Closed tianwen2976 closed 6 years ago
Seems like the package is starting to lose compatibility with Python 2.7, especially for those with newer versions of pandas, numpy, matplotlib installed. Can you try in Python 3?
Ok, I am trying with python 3.
I use Python 3.4 and I still get the same error.
Traceback (most recent call last):
File "test.py", line 22, in <module>
backtest.start(data, kernel='rbf', C=1, gamma=10)
File "/home/machol/virtualenv3/lib/python3.4/site-packages/clairvoyant/engine.py", line 197, in start
Engine.start(self, data, **kwargs)
File "/home/machol/virtualenv3/lib/python3.4/site-packages/clairvoyant/engine.py", line 60, in start
self.model.fit(X, y)
File "/home/machol/virtualenv3/lib/python3.4/site-packages/clairvoyant/engine.py", line 22, in fit
self.svc.fit(self.scaler.transform(self.XX), self.yy)
File "/home/machol/virtualenv3/lib/python3.4/site-packages/sklearn/svm/base.py", line 187, in fit
fit(X, y, sample_weight, solver_type, kernel, random_seed=seed)
File "/home/machol/virtualenv3/lib/python3.4/site-packages/sklearn/svm/base.py", line 254, in _dense_fit
max_iter=self.max_iter, random_seed=random_seed)
File "sklearn/svm/libsvm.pyx", line 59, in sklearn.svm.libsvm.fit
TypeError: a float is required
Below is the installed library:
Package Version
--------------- -------
backports-abc 0.5
bokeh 0.13.0
clairvoyant 1.0
cycler 0.10.0
Jinja2 2.10
kiwisolver 1.0.1
MarkupSafe 1.0
matplotlib 2.2.3
numpy 1.15.1
packaging 17.1
pandas 0.23.4
pip 18.0
pyparsing 2.2.0
python-dateutil 2.7.3
pytz 2018.5
PyYAML 3.13
scikit-learn 0.19.2
scipy 1.1.0
setuptools 5.5.1
six 1.11.0
tornado 5.1
@anfederico
I think the position of **kwargs
should be put to the end.
self.svc = SVC(**kwargs, probability=True) =>
self.svc = SVC(probability=True, **kwargs)
After modifying, the program runs successfully.
Whoops, you're right, it should be at the end.
I am trying to run the example from your instructions. data comes from example/data.csv
I am getting the error:
Traceback (most recent call last): File "test.py", line 22, in
backtest.start(data, kernel='rbf', C=1, gamma=10)

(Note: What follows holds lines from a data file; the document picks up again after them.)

Definition tiodata_set_int (td : TIO_DATA) (value : Z) : TIO_DATA :=
  let td := tiodata_set_as_none td in
  {| data_type := TIO_DATA_TYPE_INT; int_ := value; string_ := string_ td;
     string_size_ := string_size_ td; double_ := double_ td |}.

Definition tiodata_set_double (td : TIO_DATA) (value : bytes) : TIO_DATA :=
  let td := tiodata_set_as_none td in
  {| data_type := TIO_DATA_TYPE_DOUBLE; int_ := int_ td; string_ := string_ td;
     string_size_ := string_size_ td; double_ := value |}.

(** A type the switch does not list leaves the destination as none. *)
Definition tiodata_copy (source destination : TIO_DATA) : res TIO_DATA :=
  let destination := tiodata_set_as_none destination in
  if (data_type source =? TIO_DATA_TYPE_NONE) || (data_type source =? TIO_DATA_TYPE_INT)
     || (data_type source =? TIO_DATA_TYPE_DOUBLE)
  then Ok source
  else if data_type source =? TIO_DATA_TYPE_STRING then
    match string_ source with
    | Some blk => tiodata_set_string_and_size destination blk (string_size_ source)
    | None => Throw (Fault NullDeref)
    end
  else Ok destination.

(** [sprintf("%g")] of a double is left to the C library. *)
Definition tiodata_convert_to_string (sprintf_g : bytes -> bytes) (td : TIO_DATA) : res TIO_DATA :=
  if data_type td =? TIO_DATA_TYPE_STRING then Ok td
  else
    text ← (if data_type td =? TIO_DATA_TYPE_NONE then Ok (lit "[NONE]")
            else if data_type td =? TIO_DATA_TYPE_INT then Ok (Decimal.print_int (int_ td))
            else if data_type td =? TIO_DATA_TYPE_DOUBLE then Ok (sprintf_g (double_ td))
            else Throw (Fault Uninitialised));
    _ ← require (Z.of_nat (length text) <? 64) (Fault OutOfBounds);
    n ← strlen32 text;
    tiodata_set_string_and_size td text n.

(** ** Fields of a message *)

Definition tio_data_add_to_pr1_message (m : PR1_MESSAGE) (field_id : Z) (td : option TIO_DATA)
  : res PR1_MESSAGE :=
  match td with
  | None => Ok m
  | Some td =>
      let add := pr1_message_add_field m field_id in
      if data_type td =? TIO_DATA_TYPE_STRING then
        match string_ td with
        | Some blk => add MESSAGE_FIELD_TYPE_STRING blk (string_size_ td)
        | None => if string_size_ td =? 0 then add MESSAGE_FIELD_TYPE_STRING [] 0
                  else Throw (Fault NullDeref)
        end
      else if data_type td =? TIO_DATA_TYPE_INT then
        add MESSAGE_FIELD_TYPE_INT (le_encode 4 (int_ td)) 4
      else if data_type td =? TIO_DATA_TYPE_DOUBLE then
        add MESSAGE_FIELD_TYPE_DOUBLE (double_ td) 8
      else add MESSAGE_FIELD_TYPE_NONE [] 0
  end.

(** [field] is a pointer into [blk], [None] for NULL. *)
Definition pr1_message_field_to_tio_data (blk : bytes) (field : option Z) (td : TIO_DATA)
  : res TIO_DATA :=
  let td := tiodata_set_as_none td in
  match field with
  | None => Ok td
  | Some field =>
      ty ← fh_data_type blk field;
      if ty =? TIO_DATA_TYPE_STRING then
        size ← fh_data_size blk field;
        data ← pr1_message_field_get_buffer blk field size;
        tiodata_set_string_and_size td data size
      else if ty =? TIO_DATA_TYPE_INT then
        v ← pr1_message_field_get_int blk field; Ok (tiodata_set_int td v)
      else if ty =? TIO_DATA_TYPE_DOUBLE then
        v ← pr1_message_field_get_double blk field; Ok (tiodata_set_double td v)
      else Ok td
  end.

Definition pr1_message_field_get_as_tio_data (m : PR1_MESSAGE) (field_id : Z) (td : TIO_DATA)
  : res TIO_DATA :=
  let td := tiodata_set_as_none td in
  field ← pr1_message_field_find_by_id m field_id;
  match field with
  | None => Ok td
  | Some p => pr1_message_field_to_tio_data (blk_of m) (Some p) td
  end.

Definition tio_generate_data_message (command_id handle : Z) (key value metadata : option TIO_DATA)
  : res PR1_MESSAGE :=
  m ← pr1_message_new;
  m ← pr1_message_add_field_int m MESSAGE_FIELD_ID_COMMAND command_id;
  m ← pr1_message_add_field_int m MESSAGE_FIELD_ID_HANDLE handle;
  m ← tio_data_add_to_pr1_message m MESSAGE_FIELD_ID_KEY key;
  m ← tio_data_add_to_pr1_message m MESSAGE_FIELD_ID_VALUE value;
  tio_data_add_to_pr1_message m MESSAGE_FIELD_ID_METADATA metadata.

File "/home/machol/virtualenv/local/lib/python2.7/site-packages/clairvoyant/engine.py", line 197, in start
Engine.start(self, data, **kwargs)
File "/home/machol/virtualenv/local/lib/python2.7/site-packages/clairvoyant/engine.py", line 60, in start
self.model.fit(X, y)
File "/home/machol/virtualenv/local/lib/python2.7/site-packages/clairvoyant/engine.py", line 22, in fit
self.svc.fit(self.scaler.transform(self.XX), self.yy)
File "/home/machol/virtualenv/local/lib/python2.7/site-packages/sklearn/svm/base.py", line 187, in fit
fit(X, y, sample_weight, solver_type, kernel, random_seed=seed)
File "/home/machol/virtualenv/local/lib/python2.7/site-packages/sklearn/svm/base.py", line 254, in _dense_fit
max_iter=self.max_iter, random_seed=random_seed)
File "sklearn/svm/libsvm.pyx", line 59, in sklearn.svm.libsvm.fit
TypeError: a float is required
My python version is 2.7.9。